▶ _Task to carry out_
The required output is every line from the beginning of the entries below through the line that includes "Theorem cbfplot_repetition_time (get_template", copied exactly.

▶ _Input_
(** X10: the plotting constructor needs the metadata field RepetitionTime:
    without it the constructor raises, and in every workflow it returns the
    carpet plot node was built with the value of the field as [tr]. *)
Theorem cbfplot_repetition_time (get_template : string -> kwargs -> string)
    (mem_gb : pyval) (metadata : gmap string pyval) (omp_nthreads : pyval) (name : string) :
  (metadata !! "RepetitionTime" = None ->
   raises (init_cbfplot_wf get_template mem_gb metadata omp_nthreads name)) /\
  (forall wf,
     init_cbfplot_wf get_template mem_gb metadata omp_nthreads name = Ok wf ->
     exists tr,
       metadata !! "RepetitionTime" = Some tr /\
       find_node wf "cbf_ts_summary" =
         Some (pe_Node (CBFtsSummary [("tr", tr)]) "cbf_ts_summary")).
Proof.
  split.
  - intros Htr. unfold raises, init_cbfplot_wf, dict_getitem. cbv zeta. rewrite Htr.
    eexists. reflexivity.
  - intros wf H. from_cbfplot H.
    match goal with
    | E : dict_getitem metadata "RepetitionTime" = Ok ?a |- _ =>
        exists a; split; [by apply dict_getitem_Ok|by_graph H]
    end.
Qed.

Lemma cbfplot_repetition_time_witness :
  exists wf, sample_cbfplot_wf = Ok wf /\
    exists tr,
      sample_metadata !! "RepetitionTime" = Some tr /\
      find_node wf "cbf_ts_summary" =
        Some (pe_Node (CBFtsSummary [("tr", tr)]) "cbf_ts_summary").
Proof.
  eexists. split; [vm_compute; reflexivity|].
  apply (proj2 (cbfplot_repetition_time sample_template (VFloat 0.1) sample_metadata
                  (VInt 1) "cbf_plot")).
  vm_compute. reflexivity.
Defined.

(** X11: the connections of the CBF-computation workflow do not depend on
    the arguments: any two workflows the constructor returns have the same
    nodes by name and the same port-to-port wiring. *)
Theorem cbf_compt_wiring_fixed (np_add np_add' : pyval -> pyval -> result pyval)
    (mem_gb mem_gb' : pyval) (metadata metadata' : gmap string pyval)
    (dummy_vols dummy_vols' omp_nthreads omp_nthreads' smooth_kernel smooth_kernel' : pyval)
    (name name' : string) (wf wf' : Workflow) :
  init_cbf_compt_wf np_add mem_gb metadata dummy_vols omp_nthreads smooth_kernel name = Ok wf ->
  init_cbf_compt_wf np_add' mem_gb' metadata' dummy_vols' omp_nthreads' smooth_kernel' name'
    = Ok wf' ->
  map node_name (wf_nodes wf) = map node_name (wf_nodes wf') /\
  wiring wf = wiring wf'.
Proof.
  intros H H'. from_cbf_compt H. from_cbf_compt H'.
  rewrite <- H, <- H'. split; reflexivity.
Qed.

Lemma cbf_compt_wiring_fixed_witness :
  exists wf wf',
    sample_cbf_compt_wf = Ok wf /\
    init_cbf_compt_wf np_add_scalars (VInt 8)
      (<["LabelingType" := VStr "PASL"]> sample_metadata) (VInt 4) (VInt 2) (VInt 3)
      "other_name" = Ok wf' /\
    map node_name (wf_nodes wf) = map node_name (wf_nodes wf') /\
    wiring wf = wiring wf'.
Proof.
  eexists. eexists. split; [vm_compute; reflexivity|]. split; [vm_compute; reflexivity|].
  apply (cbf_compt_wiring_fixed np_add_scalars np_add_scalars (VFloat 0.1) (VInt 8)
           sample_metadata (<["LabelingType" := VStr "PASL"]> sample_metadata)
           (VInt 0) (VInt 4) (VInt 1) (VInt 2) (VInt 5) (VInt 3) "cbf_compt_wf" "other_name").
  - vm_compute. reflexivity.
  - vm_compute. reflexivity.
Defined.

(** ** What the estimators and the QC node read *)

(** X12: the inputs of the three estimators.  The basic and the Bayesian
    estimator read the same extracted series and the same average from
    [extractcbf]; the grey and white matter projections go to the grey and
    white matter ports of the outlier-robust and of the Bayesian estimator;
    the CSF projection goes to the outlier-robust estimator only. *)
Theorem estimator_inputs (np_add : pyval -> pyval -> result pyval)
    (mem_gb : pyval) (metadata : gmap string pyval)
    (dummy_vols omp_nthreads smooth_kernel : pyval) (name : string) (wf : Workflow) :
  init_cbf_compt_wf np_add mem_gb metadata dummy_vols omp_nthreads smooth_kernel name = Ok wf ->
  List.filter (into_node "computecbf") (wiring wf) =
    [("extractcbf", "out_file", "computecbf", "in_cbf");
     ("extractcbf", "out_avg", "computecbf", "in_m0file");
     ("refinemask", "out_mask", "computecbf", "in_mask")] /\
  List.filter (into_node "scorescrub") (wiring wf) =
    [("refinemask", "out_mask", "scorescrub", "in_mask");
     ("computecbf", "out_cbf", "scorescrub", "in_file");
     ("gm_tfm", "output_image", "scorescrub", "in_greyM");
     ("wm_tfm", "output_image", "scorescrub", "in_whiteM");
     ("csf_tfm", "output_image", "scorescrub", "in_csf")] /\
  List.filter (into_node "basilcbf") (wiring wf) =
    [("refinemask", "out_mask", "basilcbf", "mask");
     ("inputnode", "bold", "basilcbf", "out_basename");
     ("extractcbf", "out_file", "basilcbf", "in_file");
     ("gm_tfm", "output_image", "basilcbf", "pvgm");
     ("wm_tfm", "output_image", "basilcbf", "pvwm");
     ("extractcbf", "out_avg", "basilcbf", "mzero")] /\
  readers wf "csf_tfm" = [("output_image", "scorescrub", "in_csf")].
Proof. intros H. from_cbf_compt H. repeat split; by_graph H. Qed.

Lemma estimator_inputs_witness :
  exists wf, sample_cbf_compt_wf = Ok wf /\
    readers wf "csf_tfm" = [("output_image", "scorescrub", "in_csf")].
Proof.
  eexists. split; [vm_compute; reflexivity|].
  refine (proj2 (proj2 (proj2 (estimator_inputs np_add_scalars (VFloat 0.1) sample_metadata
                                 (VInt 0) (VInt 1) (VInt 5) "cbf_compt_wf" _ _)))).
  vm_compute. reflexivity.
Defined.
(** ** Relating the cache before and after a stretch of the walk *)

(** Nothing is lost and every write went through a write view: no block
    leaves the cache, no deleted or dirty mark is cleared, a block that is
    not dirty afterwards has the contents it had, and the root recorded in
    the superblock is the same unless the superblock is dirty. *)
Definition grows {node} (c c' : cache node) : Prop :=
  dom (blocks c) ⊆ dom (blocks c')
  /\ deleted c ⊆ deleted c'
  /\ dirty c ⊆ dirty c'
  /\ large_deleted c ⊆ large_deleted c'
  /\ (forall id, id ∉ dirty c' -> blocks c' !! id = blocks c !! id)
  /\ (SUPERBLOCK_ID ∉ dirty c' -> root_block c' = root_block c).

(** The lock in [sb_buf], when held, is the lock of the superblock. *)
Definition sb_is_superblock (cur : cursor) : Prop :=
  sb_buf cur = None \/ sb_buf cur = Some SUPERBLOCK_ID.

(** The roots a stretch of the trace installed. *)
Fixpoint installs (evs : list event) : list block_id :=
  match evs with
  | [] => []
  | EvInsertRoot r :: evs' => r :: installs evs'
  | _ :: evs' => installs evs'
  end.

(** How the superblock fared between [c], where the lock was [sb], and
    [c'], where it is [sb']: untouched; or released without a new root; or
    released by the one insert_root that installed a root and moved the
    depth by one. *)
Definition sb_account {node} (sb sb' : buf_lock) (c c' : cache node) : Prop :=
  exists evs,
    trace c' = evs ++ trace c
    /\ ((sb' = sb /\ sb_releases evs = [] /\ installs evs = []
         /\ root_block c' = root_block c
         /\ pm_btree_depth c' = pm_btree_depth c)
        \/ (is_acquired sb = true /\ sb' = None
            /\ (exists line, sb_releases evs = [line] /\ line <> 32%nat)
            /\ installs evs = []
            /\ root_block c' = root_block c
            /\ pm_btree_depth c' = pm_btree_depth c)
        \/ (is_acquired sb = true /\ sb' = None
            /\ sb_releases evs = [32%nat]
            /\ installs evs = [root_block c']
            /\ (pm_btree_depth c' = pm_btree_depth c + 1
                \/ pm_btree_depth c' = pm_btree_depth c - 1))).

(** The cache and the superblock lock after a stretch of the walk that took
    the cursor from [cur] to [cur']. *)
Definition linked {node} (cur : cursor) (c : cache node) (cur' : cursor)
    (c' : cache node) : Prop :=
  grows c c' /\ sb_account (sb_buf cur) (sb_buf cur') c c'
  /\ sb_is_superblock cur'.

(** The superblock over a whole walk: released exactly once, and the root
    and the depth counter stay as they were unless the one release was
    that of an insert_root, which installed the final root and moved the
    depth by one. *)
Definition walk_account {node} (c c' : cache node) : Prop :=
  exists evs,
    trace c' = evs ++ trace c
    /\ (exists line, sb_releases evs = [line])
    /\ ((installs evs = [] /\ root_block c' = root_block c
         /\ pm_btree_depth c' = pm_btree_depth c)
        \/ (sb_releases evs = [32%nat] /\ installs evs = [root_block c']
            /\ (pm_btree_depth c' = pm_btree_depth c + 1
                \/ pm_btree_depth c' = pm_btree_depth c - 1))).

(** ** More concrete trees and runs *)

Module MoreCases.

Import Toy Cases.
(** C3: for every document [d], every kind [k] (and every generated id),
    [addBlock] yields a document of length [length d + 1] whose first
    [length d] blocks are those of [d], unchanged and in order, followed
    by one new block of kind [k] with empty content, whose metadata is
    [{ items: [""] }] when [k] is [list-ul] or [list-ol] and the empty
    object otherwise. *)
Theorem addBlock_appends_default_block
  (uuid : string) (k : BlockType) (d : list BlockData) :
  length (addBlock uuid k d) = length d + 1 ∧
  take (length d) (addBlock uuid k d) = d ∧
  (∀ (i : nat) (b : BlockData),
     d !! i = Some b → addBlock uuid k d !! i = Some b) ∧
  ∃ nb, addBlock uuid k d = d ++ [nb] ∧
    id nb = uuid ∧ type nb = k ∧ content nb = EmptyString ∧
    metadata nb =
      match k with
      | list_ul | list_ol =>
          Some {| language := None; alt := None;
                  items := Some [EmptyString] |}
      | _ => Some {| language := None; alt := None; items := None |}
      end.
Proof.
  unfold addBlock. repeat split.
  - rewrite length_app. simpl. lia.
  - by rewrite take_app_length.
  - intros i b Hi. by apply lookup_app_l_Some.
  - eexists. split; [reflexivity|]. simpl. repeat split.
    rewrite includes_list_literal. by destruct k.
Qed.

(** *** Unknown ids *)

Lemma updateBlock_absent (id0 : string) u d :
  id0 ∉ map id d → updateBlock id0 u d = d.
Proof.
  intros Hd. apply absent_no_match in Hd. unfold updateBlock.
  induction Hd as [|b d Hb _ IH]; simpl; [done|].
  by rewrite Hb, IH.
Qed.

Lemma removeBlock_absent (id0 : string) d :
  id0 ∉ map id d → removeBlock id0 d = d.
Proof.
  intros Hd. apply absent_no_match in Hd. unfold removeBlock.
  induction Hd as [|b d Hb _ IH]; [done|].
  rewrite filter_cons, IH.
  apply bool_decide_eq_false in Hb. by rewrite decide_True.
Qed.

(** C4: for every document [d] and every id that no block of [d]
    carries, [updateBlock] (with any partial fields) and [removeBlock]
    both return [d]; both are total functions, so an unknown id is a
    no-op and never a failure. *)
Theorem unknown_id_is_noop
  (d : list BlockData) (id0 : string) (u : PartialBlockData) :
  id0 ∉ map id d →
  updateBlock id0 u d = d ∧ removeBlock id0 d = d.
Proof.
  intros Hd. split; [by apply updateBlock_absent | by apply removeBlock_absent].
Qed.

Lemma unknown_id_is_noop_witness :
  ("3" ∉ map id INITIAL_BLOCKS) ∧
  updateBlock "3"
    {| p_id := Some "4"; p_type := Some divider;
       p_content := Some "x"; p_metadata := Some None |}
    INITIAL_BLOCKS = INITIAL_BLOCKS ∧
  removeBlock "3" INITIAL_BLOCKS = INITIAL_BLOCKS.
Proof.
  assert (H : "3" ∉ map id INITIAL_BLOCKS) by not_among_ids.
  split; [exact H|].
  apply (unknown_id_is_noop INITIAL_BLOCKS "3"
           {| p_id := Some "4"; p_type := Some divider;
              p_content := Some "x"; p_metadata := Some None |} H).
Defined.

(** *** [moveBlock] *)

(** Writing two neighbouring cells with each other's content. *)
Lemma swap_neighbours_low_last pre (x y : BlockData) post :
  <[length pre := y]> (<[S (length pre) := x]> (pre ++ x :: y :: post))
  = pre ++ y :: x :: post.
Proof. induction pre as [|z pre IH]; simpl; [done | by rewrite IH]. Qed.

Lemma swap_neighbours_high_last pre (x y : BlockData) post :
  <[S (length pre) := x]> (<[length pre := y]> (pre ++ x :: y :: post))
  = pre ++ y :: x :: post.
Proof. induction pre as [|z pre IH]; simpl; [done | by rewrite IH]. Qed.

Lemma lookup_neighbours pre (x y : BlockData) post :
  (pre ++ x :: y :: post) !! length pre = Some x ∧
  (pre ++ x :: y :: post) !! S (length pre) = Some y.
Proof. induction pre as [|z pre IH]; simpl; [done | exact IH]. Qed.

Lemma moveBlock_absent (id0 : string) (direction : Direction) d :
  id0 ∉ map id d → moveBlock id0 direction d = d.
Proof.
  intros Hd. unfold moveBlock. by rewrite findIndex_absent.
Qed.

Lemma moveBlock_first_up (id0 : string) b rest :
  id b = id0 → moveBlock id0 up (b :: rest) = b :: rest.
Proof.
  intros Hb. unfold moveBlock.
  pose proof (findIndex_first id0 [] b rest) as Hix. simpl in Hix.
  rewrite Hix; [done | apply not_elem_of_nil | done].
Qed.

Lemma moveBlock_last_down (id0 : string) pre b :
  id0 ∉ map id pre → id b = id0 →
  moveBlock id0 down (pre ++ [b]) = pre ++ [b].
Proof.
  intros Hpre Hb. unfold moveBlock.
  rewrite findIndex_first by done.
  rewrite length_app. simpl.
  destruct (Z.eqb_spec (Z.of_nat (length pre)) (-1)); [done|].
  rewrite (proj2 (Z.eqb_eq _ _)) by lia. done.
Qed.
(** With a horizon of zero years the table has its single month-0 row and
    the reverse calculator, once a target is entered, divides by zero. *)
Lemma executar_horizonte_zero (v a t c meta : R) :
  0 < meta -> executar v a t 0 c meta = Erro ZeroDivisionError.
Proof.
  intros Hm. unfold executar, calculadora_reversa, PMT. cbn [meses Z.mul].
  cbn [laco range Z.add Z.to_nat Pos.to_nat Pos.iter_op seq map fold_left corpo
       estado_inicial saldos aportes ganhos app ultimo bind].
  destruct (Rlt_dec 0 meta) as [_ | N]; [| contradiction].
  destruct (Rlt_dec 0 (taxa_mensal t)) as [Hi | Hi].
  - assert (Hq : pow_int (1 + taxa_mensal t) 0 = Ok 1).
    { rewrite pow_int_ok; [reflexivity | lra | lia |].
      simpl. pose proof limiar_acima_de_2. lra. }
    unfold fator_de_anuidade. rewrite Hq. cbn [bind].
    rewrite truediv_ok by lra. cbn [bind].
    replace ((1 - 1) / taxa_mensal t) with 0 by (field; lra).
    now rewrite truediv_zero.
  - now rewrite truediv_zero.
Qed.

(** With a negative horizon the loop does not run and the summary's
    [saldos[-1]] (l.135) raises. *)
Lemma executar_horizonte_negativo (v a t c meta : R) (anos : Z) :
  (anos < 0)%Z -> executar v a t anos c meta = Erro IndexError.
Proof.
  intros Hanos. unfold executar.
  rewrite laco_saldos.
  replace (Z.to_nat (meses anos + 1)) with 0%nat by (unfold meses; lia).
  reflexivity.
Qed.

▶ _Task solution_
(** X10: the plotting constructor needs the metadata field RepetitionTime:
    without it the constructor raises, and in every workflow it returns the
    carpet plot node was built with the value of the field as [tr]. *)
Theorem cbfplot_repetition_time (get_template : string -> kwargs -> string)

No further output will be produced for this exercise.